# AIM OF THE EXERCISE
Lift every line from the entries that includes the word "foldl".

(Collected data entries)
═══

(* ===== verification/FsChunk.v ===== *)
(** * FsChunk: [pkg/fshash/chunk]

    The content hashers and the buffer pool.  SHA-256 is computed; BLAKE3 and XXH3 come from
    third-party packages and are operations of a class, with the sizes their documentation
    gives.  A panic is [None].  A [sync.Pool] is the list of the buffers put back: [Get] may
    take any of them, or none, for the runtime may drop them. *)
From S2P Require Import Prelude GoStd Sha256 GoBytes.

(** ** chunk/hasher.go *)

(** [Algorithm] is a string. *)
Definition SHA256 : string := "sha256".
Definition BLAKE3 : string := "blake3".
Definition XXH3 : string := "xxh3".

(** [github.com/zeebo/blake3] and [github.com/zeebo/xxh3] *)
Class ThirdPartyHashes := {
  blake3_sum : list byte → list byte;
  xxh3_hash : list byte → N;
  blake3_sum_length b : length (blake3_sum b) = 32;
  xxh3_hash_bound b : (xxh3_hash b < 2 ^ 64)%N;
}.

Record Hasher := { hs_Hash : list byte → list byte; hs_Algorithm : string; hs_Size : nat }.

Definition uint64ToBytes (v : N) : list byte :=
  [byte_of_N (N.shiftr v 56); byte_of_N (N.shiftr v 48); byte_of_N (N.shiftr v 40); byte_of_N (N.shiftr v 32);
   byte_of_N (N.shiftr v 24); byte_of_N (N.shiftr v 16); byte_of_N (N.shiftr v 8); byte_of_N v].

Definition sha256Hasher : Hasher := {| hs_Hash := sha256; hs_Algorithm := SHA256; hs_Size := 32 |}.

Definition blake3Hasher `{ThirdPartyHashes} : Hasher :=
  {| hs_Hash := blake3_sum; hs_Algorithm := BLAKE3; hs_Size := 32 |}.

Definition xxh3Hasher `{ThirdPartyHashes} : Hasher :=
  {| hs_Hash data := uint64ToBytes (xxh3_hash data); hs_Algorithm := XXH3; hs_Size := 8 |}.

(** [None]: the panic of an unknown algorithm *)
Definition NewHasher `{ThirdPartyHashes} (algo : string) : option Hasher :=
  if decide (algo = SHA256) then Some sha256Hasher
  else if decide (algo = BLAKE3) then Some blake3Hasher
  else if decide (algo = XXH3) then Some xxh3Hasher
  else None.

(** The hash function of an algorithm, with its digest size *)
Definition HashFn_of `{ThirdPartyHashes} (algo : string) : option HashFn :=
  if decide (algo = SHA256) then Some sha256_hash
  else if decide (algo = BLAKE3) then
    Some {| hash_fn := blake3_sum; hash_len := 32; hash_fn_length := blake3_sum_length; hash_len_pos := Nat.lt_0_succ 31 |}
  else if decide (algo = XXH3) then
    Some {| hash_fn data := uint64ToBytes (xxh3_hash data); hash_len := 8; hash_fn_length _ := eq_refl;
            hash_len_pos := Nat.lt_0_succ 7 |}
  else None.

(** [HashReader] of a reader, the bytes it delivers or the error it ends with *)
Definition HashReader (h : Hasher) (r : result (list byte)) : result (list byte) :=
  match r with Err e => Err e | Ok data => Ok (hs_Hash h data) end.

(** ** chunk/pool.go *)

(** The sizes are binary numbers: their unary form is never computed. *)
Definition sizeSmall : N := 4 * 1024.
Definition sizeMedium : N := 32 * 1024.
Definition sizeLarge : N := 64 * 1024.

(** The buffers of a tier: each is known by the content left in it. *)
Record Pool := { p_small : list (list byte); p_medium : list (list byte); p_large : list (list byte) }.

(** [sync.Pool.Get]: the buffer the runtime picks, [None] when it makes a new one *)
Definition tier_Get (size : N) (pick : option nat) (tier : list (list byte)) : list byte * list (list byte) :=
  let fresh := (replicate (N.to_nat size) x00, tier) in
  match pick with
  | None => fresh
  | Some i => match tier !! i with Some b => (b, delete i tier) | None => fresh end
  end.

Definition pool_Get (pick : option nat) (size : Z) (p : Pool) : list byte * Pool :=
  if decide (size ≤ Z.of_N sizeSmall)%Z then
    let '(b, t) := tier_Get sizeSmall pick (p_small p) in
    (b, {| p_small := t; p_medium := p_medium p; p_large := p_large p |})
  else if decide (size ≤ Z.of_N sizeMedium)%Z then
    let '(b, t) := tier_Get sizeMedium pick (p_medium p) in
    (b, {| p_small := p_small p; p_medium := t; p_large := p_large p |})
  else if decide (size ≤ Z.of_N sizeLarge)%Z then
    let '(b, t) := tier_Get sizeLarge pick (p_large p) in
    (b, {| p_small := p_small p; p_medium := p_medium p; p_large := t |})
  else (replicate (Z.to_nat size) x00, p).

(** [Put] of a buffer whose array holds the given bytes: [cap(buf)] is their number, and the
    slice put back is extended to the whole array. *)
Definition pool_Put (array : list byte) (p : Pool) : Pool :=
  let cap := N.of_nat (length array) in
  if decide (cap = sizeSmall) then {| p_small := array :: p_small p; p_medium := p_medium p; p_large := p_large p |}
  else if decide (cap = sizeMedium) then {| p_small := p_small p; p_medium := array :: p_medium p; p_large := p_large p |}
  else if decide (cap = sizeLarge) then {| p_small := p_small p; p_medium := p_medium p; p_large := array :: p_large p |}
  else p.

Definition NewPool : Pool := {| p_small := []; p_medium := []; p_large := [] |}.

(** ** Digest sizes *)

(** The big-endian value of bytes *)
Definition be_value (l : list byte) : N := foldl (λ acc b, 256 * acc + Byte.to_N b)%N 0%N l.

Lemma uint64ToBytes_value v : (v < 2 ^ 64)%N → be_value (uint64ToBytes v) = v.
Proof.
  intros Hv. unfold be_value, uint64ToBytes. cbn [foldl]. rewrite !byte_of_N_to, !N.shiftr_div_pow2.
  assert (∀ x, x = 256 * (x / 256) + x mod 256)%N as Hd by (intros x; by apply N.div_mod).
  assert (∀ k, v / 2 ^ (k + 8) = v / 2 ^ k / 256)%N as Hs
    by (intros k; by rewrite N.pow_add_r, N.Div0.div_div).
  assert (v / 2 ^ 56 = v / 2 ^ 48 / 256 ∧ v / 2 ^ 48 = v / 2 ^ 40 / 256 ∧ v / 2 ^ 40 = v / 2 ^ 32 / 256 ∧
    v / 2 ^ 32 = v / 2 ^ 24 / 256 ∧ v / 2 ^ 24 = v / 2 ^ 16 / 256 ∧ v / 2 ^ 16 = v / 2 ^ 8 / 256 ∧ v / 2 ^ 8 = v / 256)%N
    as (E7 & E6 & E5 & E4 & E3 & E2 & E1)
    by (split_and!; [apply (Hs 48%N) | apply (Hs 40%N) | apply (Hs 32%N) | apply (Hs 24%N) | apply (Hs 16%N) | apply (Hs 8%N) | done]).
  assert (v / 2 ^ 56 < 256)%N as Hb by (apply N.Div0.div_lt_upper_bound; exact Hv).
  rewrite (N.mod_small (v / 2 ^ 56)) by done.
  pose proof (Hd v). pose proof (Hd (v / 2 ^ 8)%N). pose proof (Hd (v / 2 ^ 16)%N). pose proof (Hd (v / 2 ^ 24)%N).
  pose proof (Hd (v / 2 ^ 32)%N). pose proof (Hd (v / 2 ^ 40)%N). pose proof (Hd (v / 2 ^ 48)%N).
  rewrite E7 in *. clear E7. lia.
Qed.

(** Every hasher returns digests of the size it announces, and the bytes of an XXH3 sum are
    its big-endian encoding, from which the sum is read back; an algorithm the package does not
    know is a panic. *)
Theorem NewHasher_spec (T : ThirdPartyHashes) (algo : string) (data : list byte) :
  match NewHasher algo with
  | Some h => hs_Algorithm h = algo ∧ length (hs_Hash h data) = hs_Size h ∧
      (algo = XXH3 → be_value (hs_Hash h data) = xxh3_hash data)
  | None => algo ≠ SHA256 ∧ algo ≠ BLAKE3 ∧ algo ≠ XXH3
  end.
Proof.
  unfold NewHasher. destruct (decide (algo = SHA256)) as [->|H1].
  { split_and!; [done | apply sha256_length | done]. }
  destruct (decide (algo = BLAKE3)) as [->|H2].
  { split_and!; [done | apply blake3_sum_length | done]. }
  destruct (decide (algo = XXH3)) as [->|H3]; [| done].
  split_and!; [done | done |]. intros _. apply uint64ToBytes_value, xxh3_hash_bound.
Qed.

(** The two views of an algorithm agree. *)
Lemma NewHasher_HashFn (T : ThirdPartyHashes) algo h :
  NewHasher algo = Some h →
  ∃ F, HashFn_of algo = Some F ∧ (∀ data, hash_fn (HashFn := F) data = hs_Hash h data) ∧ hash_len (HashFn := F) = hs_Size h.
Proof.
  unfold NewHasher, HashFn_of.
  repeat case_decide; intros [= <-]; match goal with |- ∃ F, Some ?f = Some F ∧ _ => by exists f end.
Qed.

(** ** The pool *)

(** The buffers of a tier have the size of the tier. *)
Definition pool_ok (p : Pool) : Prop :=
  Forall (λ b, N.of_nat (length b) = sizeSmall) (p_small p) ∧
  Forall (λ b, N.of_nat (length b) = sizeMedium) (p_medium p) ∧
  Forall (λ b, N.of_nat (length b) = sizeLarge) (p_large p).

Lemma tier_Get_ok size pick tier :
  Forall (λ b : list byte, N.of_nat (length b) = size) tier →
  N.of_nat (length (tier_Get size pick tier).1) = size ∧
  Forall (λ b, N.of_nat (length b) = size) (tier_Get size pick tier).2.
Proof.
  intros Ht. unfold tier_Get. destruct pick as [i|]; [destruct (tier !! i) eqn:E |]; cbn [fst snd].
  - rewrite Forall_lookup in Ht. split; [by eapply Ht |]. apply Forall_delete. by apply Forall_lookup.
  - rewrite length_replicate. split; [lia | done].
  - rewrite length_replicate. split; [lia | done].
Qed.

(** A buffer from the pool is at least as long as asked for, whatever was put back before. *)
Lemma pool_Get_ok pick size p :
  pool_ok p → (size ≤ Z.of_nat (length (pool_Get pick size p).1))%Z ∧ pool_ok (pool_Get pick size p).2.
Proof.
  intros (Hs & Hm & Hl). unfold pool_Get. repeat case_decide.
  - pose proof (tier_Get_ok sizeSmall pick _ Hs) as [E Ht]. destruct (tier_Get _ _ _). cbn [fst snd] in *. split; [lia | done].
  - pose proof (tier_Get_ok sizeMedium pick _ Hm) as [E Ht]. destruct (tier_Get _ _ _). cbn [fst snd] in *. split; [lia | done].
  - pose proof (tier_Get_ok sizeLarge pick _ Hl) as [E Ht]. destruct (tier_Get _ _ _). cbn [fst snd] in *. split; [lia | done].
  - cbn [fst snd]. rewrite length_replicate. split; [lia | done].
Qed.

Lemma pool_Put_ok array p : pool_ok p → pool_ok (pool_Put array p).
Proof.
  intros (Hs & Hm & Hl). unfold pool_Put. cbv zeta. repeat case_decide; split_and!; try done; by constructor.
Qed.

═══

# RESPONSE TO THIS TASK
Definition be_value (l : list byte) : N := foldl (λ acc b, 256 * acc + Byte.to_N b)%N 0%N l.
  intros Hv. unfold be_value, uint64ToBytes. cbn [foldl]. rewrite !byte_of_N_to, !N.shiftr_div_pow2.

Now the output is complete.